The first part of the celebration, “FL#CK,” is a nearly month-long exhibit showcasing bird-related sculpture and art at Smith & Vallee. An artist’s reception was held February 4, and the gallery’s display concludes February 26 at 5 p.m.

The parade itself starts promptly at 12 p.m., lasts between 10 to 15 minutes and covers barely one-eighth of a mile. But for those who attend or participate, the memories last much longer.

The Edison Chicken Parade

Seattle resident David Jensen, who dressed as KFC founder Col. Harland Sanders in 2016 Edison Chicken Parade
Parade participants have included Seattle resident David Jensen, who dressed as KFC founder Col. Harland Sanders in 2016 Photo credit: Samantha Wohlfeil

To see the Edison Chicken Parade is to bear witness to the pleasurably-absurd.

Past participants have shown up from across Western Washington, including a Seattle man who dressed as Colonel Harland Sanders, the famous founder of Kentucky Fried Chicken.

Scott Mangold, an Edison resident who co-owns the town’s popular BreadFarm bakery, has traditionally roller-bladed down the street in a full-body, yellow-feathered chicken costume. Others dress in chicken masks and various bird-related garb. Some walk the route, while others pilot golf carts and even vintage cars.

While people generally outnumber the birds, there are plenty of them. Hens, roosters and even ducks are part of the parade, either sitting in caged coups on wheels, wandering on their own feet, or even sitting atop the backs of horses.

Charles Atkinson, an Edison resident who owns Tweets Cafe, says the parade almost ceased to be several years back. But local residents expressed a desire for it to continue due to its family-friendly wholesomeness, and it stuck around thanks to the organizing of Edison resident Tony Breckenridge.

The parade paused during the COVID-19 pandemic in 2021, had a smaller, non-publicized occurrence in 2022, and this year returns at full squawk.

large group of people wearing chicken masks at the Edison Chicken Parade
Whether watching or participating, the Edison Chicken Parade is a chance to take part in the small town American spectacle of community and joy Photo credit: Samantha Wohlfeil

And unlike so many other public events these days, the chicken parade refreshingly retains a non-political, non-confrontational, small town American vibe that is nearly impossible to not enjoy.

“It has no controversy,” Atkinson says of the parade. “It’s something to be enjoyed and participate in without any kind of agenda, other than bring your kids and come dressed as chickens. Parents can come dressed as chickens. They can bring their chickens. They can dress their chickens up as their parents.”

Even if you dress as a chicken’s greatest arch-nemesis, Atkinson says, you are welcome here.

“You can come as Colonel Sanders,” he says. “There is no problem with that.
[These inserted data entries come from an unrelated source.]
(* ===== verification/IntervalTreeTheorems.v ===== *)
(** * The queries of the buffer interval tree, and its refinement of a multiset of intervals. *)

From Stdlib Require Import Sorted.
From stdpp Require Import sorting.
From S2P Require Import Prelude MachineInt IntervalTree IntervalTreeInv IntervalTreeOps.

(** ** BufferIntervalTree: the queries

    The two traversals call back exactly the nodes that are alive during the query
    interval, the second one in the order of their start times until the callback
    asks to stop.  From that follow the chunks, their number, the memory used at
    each time and the heap size. *)

#[local] Abbreviation Nodes := (list BufferIntervalTreeNode).

(** The nodes in the order in which the traversals visit them. *)
Fixpoint visit (s e : Z) (t : tree) : list nat :=
  match t with
  | Leaf => []
  | Nd l i v m r =>
      if m <? s then []
      else (if live_in s e v then [i] else []) ++ (if e <? iv_start v then [] else visit s e r) ++
           visit s e l
  end.

Fixpoint visit_sorted (s e : Z) (t : tree) : list nat :=
  match t with
  | Leaf => []
  | Nd l i v m r =>
      if m <? s then []
      else visit_sorted s e l ++ (if live_in s e v then [i] else []) ++
           (if e <? iv_start v then [] else visit_sorted s e r)
  end.

Definition nodes_at (ns : Nodes) (js : list nat) : Nodes := omap (fun i => ns !! i) js.

Lemma nodes_at_app ns js1 js2 : nodes_at ns (js1 ++ js2) = nodes_at ns js1 ++ nodes_at ns js2.
Proof. apply omap_app. Qed.

Lemma nodes_at_if ns (b : bool) i n :
  ns !! i = Some n -> nodes_at ns (if b then [i] else []) = if b then [n] else [].
Proof. intros Hi. destruct b; simpl; [by rewrite Hi|done]. Qed.

(** What the pruning leaves out is not alive. *)
Lemma filter_none (P : interval -> bool) l : Forall (fun v => P v = false) l -> filter P l = [].
Proof.
  induction 1 as [|v l Hv Hl IH]; [done|]. by rewrite filter_cons, Hv.
Qed.

Lemma pruned_end s e l i v m r :
  aug (Nd l i v m r) -> m < s -> filter (live_in s e) (vals (Nd l i v m r)) = [].
Proof.
  intros Ha Hm. apply filter_none, Forall_forall. intros w Hw.
  pose proof (aug_bound _ _ _ _ _ _ Ha Hw). unfold live_in. lia.
Qed.

Lemma pruned_start s e v t :
  e < iv_start v -> Forall (fun w => iv_start v <= iv_start w) (vals t) ->
  filter (live_in s e) (vals t) = [].
Proof.
  intros He HF. apply filter_none. eapply Forall_impl; [exact HF|]. intros w. unfold live_in. simpl. lia.
Qed.

Lemma visit_sorted_vals ns p s e t :
  shape ns p t -> bst t -> aug t ->
  node_interval <$> nodes_at ns (visit_sorted s e t) = filter (live_in s e) (vals t).
Proof.
  revert p. induction t as [|l IHl i v m r IHr]; intros p Hs Hb Ha; [done|]. cbn [visit_sorted].
  destruct (Z.ltb_spec m s) as [Hm|Hm]; [by rewrite (pruned_end _ _ _ _ _ _ _ Ha Hm)|].
  destruct Hs as (Hi & Hl & Hr), Hb as (Hbl & Hbr & Hbsl & Hbsr), Ha as (_ & Hal & Har).
  rewrite !nodes_at_app, !fmap_app, (IHl (Some i)) by done. cbn [vals].
  rewrite filter_app, filter_cons. f_equal.
  rewrite (nodes_at_if ns _ i _ Hi).
  assert (Hright : node_interval <$> nodes_at ns (if e <? iv_start v then [] else visit_sorted s e r)
                   = filter (live_in s e) (vals r)).
  { destruct (Z.ltb_spec e (iv_start v)) as [He|He]; [|by eapply IHr].
    by rewrite (pruned_start _ _ _ _ He Hbr). }
  rewrite Hright. destruct (live_in s e v) eqn:Ev; simpl.
  - by rewrite node_interval_of.
  - done.
Qed.

Lemma visit_perm s e t : visit s e t ≡ₚ visit_sorted s e t.
Proof.
  induction t as [|l IHl i v m r IHr]; simpl; [done|].
  destruct (m <? s); [done|]. destruct (e <? iv_start v); rewrite IHl, ?IHr; solve_Permutation.
Qed.

#[global] Instance nodes_at_Proper ns : Proper ((≡ₚ) ==> (≡ₚ)) (nodes_at ns).
Proof. intros l l' Hl. unfold nodes_at. by rewrite Hl. Qed.

Lemma visit_vals ns p s e t :
  shape ns p t -> bst t -> aug t ->
  node_interval <$> nodes_at ns (visit s e t) ≡ₚ filter (live_in s e) (vals t).
Proof. intros. by rewrite visit_perm, (visit_sorted_vals ns p). Qed.

(** ** ApplyToNodesOverlappingInTime *)

Definition total_size (ts : list tree) : nat := sum_list ((fun t => length (ids t)) <$> ts).

(** The stack after the children of a node are pushed. *)
Lemma push_child t (ts : list tree) :
  (if not_null (tptr t) then tptr t :: (tptr <$> ts) else tptr <$> ts) =
  tptr <$> (match t with Leaf => ts | _ => t :: ts end).
Proof. by destruct t. Qed.

Lemma concat_child {B} (f : tree -> list B) t ts :
  f Leaf = [] -> concat (f <$> (match t with Leaf => ts | _ => t :: ts end)) = f t ++ concat (f <$> ts).
Proof. intros Hf. destruct t; simpl; [by rewrite Hf|done]. Qed.

Definition stacked (ns : Nodes) (t : tree) : Prop := t <> Leaf /\ exists p, shape ns p t.

Lemma stacked_child ns p t ts :
  shape ns p t -> Forall (stacked ns) ts ->
  Forall (stacked ns) (match t with Leaf => ts | _ => t :: ts end).
Proof. intros Ht Hts. destruct t; [done|]. constructor; [|done]. split; [done|]. by exists p. Qed.

Lemma total_size_cons t ts : total_size (t :: ts) = (length (ids t) + total_size ts)%nat.
Proof. done. Qed.

Lemma total_size_child t ts :
  (total_size (match t with Leaf => ts | _ => t :: ts end) <= length (ids t) + total_size ts)%nat.
Proof. destruct t; [simpl; lia|]. by rewrite total_size_cons. Qed.

Section Loops.
Context {A : Type}.

Lemma ApplyToNodes_loop_ok fuel s e (fn : A -> BufferIntervalTreeNode -> outcome A) ts ns a :
  Forall (stacked ns) ts -> (total_size ts <= fuel)%nat ->
  ApplyToNodes_loop fuel s e fn (tptr <$> ts) ns a =
  foldM fn a (nodes_at ns (concat (visit s e <$> ts))).
Proof.
  revert ts a. induction fuel as [|fuel IH]; intros ts a HF Hf;
    (destruct ts as [|t ts]; [done|]); apply Forall_cons in HF as [[Ht [p Hs]] HF];
    (destruct t as [|l i v m r]; [done|]); rewrite total_size_cons in Hf; simpl in Hf;
    rewrite length_app in Hf; simpl in Hf; [lia|].
  destruct Hs as (Hi & Hl & Hr). cbn [fmap list_fmap tptr ApplyToNodes_loop concat visit].
  ptr_step. cbn [subtree_end node_of left_ right_ start end_].
  change (list_fmap tree ptr tptr ts) with (tptr <$> ts).
  change (list_fmap tree (list nat) (visit s e) ts) with (visit s e <$> ts).
  destruct (m <? s); [apply IH; [done|lia]|].
  rewrite push_child. set (ts1 := match l with Leaf => ts | _ => l :: ts end).
  assert (HF1 : Forall (stacked ns) ts1).
  { by eapply stacked_child. }
  pose proof (total_size_child l ts) as Hsz1. fold ts1 in Hsz1.
  assert (Hts1 : concat (visit s e <$> ts1) = visit s e l ++ concat (visit s e <$> ts))
    by (by apply concat_child).
  rewrite <- !app_assoc, nodes_at_app, (nodes_at_if ns _ i _ Hi), foldM_app.
  change ((iv_start v <=? e) && (s <=? iv_end v)) with (live_in s e v).
  replace (foldM fn a (if live_in s e v then [node_of l v m r p] else []))
    with (if live_in s e v then fn a (node_of l v m r p) else OK a)
    by (destruct (live_in s e v); simpl; [by destruct (fn a _)|done]).
  destruct (if live_in s e v then _ else _) as [a'| | |]; cbn [mbind outcome_bind]; try done.
  rewrite <- Hts1. destruct (e <? iv_start v); [apply IH; [done|lia]|].
  rewrite push_child, <- (concat_child (visit s e) r) by done. apply IH.
  - by eapply stacked_child.
  - pose proof (total_size_child r ts1). lia.
Qed.

(** ** ApplyToSortedNodesOverlapping *)

(** A fold that stops when the callback says so. *)
Fixpoint foldM_until (fn : A -> BufferIntervalTreeNode -> outcome (A * bool)) (a : A) (ns : Nodes) :
    outcome A :=
  match ns with
  | [] => OK a
  | n :: ns => '(a, stop) ← fn a n; if (stop : bool) then OK a else foldM_until fn a ns
  end.

(** What is still to be visited of a tree on the stack: all of it, or all but its
    left subtree. *)
Definition pending (s e : Z) (x : tree * bool) : list nat :=
  if x.2 then
    match x.1 with
    | Leaf => []
    | Nd l i v m r =>
        if m <? s then []
        else (if live_in s e v then [i] else []) ++ (if e <? iv_start v then [] else visit_sorted s e r)
    end
  else visit_sorted s e x.1.

Lemma pending_false s e l i v m r :
  pending s e (Nd l i v m r, false) =
  if m <? s then [] else visit_sorted s e l ++ pending s e (Nd l i v m r, true).
Proof. unfold pending. simpl. by destruct (m <? s). Qed.

(** The number of rounds that a tree on the stack takes at most. *)
Definition rounds (x : tree * bool) : nat :=
  if x.2 then match x.1 with Leaf => 0 | Nd _ _ _ _ r => 2 * length (ids r) + 1 end
  else 2 * length (ids x.1).

Lemma rounds_Nd l i v m r b : (2 * length (ids r) + 1 <= rounds (Nd l i v m r, b))%nat.
Proof. destruct b; unfold rounds; simpl; rewrite ?length_app; simpl; lia. Qed.

Lemma rounds_left l i v m r :
  (rounds (l, false) + rounds (Nd l i v m r, true) + 1 = rounds (Nd l i v m r, false))%nat.
Proof. unfold rounds. simpl. rewrite length_app. simpl. lia. Qed.

Definition entry (x : tree * bool) : ptr * bool := (tptr x.1, x.2).

Definition start_le (n n' : BufferIntervalTreeNode) : Prop := start n <= start n'.

(** The stack after a node is visited. *)
Definition after_node (e : Z) (v : interval) (r : tree) (st : list (tree * bool)) :=
  if e <? iv_start v then st else match r with Leaf => st | _ => (r, false) :: st end.

Lemma after_node_pending s e v r st :
  concat (pending s e <$> after_node e v r st) =
  (if e <? iv_start v then [] else visit_sorted s e r) ++ concat (pending s e <$> st).
Proof. unfold after_node. destruct (e <? iv_start v); [done|]. by destruct r. Qed.

Lemma after_node_rounds e v r st :
  (sum_list (rounds <$> after_node e v r st) <= 2 * length (ids r) + sum_list (rounds <$> st))%nat.
Proof.
  unfold after_node. destruct (e <? iv_start v); [lia|]. destruct r; [simpl; lia|].
  apply Nat.le_refl.
Qed.

Lemma after_node_stacked ns p e v r st :
  shape ns p r -> Forall (fun x => stacked ns x.1) st ->
  Forall (fun x => stacked ns x.1) (after_node e v r st).
Proof.
  intros Hr HF. unfold after_node. destruct (e <? iv_start v); [done|]. destruct r; [done|].
  constructor; [|done]. split; [done|]. by exists p.
Qed.

Lemma after_node_loop fuel s e fn v r st prev ns a :
  (if e <? iv_start v then ApplyToSorted_loop fuel s e fn (entry <$> st) prev ns a
   else ApplyToSorted_loop fuel s e fn
     (if not_null (tptr r) then (tptr r, false) :: (entry <$> st) else entry <$> st) prev ns a) =
  ApplyToSorted_loop (A := A) fuel s e fn (entry <$> after_node e v r st) prev ns a.
Proof. unfold after_node. destruct (e <? iv_start v); [done|]. by destruct r. Qed.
Chickens are nice but they’re also delicious.”

Attending the Edison Chicken Parade

white chicken eating out of someone's hand with a black background
Live chickens are also part of the parade, whether carried in an owner’s arms or seated atop a vehicle or horse. Photo credit: Samantha Wohlfeil

Parking for the event is limited due to Edison’s small size and parade route closures. The main recommendation is to park at Edison Elementary School and walk the short distance to stand along Cains Court, the street where the parade takes place.
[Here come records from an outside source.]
(* ===== verification/PermutationCreate.v ===== *)
(** * The composed iterator and the equivalences of permutations, and the iterator of
    a new allocation. *)

From stdpp Require Import sorting.
From S2P Require Import Prelude SlicePermutation PermutationEnum PermutationPreferred.

(** ** The composed permutation iterator

    The composed iterator enumerates, of the base iterator's permutations, those the
    validator accepts and whose start times no earlier one has: the list [kept]. *)

(** ** The base iterator of either type *)

#[global] Program Instance Base_laws n : IteratorLaws BaseIterator n := {
  ready it := match it with base_all it => ready (n := n) it | base_preferred it => ready (n := n) it end;
  started it := match it with base_all it => started (n := n) it | base_preferred it => started (n := n) it end;
  remaining it :=
    match it with base_all it => remaining (n := n) it | base_preferred it => remaining (n := n) it end;
}.
Next Obligation. intros n [it|it]; apply law_ready. Qed.
Next Obligation.
  intros n [it|it] Hr; destruct (law_Begin it Hr) as (it' & HB & Hs);
    eexists; cbn [Begin Base_iterator]; rewrite HB; cbn [mbind outcome_bind]; by split.
Qed.
Next Obligation.
  intros n [it|it] Hs Hd; destruct (law_Next it Hs Hd) as (it' & HN & Hs' & Hl);
    eexists; cbn [Next Base_iterator]; rewrite HN; cbn [mbind outcome_bind]; by split.
Qed.
Next Obligation. intros n [it|it]; exact (law_Get (n := n) it). Qed.
Next Obligation. intros n [it|it]; exact (law_Bound (n := n) it). Qed.

(** ** What is kept *)

(** The permutation's start times, [start_times] without its bounds checks. *)
Definition times_of (times p : list Z) : list Z := (fun i => times !!! Z.to_nat i) <$> p.

Definition accepted (v : SliceTimePermutationValidator) (p : list Z) : bool :=
  match IsValid v p with OK b => b | _ => false end.

Fixpoint kept (v : SliceTimePermutationValidator) (times : list Z) (seen ps : list (list Z)) :
    list (list Z) :=
  match ps with
  | [] => []
  | p :: ps =>
      if accepted v p && bool_decide (times_of times p ∉ seen)
      then p :: kept v times (times_of times p :: seen) ps
      else kept v times seen ps
  end.

Lemma kept_sublist v times seen ps : kept v times seen ps `sublist_of` ps.
Proof.
  revert seen. induction ps as [|p ps IH]; intros seen; simpl; [done|].
  destruct (_ && _); [by apply sublist_skip|by apply sublist_cons].
Qed.

Lemma kept_accepted v times seen ps : Forall (fun p => accepted v p = true) (kept v times seen ps).
Proof.
  revert seen. induction ps as [|p ps IH]; intros seen; simpl; [constructor|].
  destruct (accepted v p) eqn:E; simpl; [|apply IH]. destruct (bool_decide _); [by constructor|apply IH].
Qed.

Lemma kept_fresh v times seen ps :
  NoDup (times_of times <$> kept v times seen ps) /\
  Forall (fun p => times_of times p ∉ seen) (kept v times seen ps).
Proof.
  revert seen. induction ps as [|p ps IH]; intros seen; simpl; [split; constructor|].
  destruct (accepted v p && _) eqn:E; [|apply IH].
  apply andb_true_iff in E as [_ E%bool_decide_eq_true].
  destruct (IH (times_of times p :: seen)) as [Hnd Hf]. rewrite Forall_forall in Hf. split.
  - constructor; [|done]. intros (q & Hq & Hin)%list_elem_of_fmap. apply (Hf q Hin).
    rewrite <- Hq. left.
  - constructor; [done|]. apply Forall_forall. intros q Hq Hs. apply (Hf q Hq). by right.
Qed.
Atkinson recommends coming early, say by 11 a.m., especially if you plan to march in the parade and need extra time to get dressed and staged with other participants. The parade starts around the Old Edison Inn and continues up the street a short distance past Edison’s other local businesses, many of which will be open for business.

Regardless of how you take in the Edison Chicken Festival, Atkinson says only one quality is truly necessary to have a great time: joy.

“Be prepared to be joyful,” he says. “The chickens are an excuse to be proud of where we are and who we are, and share with people who are also loving and kind.”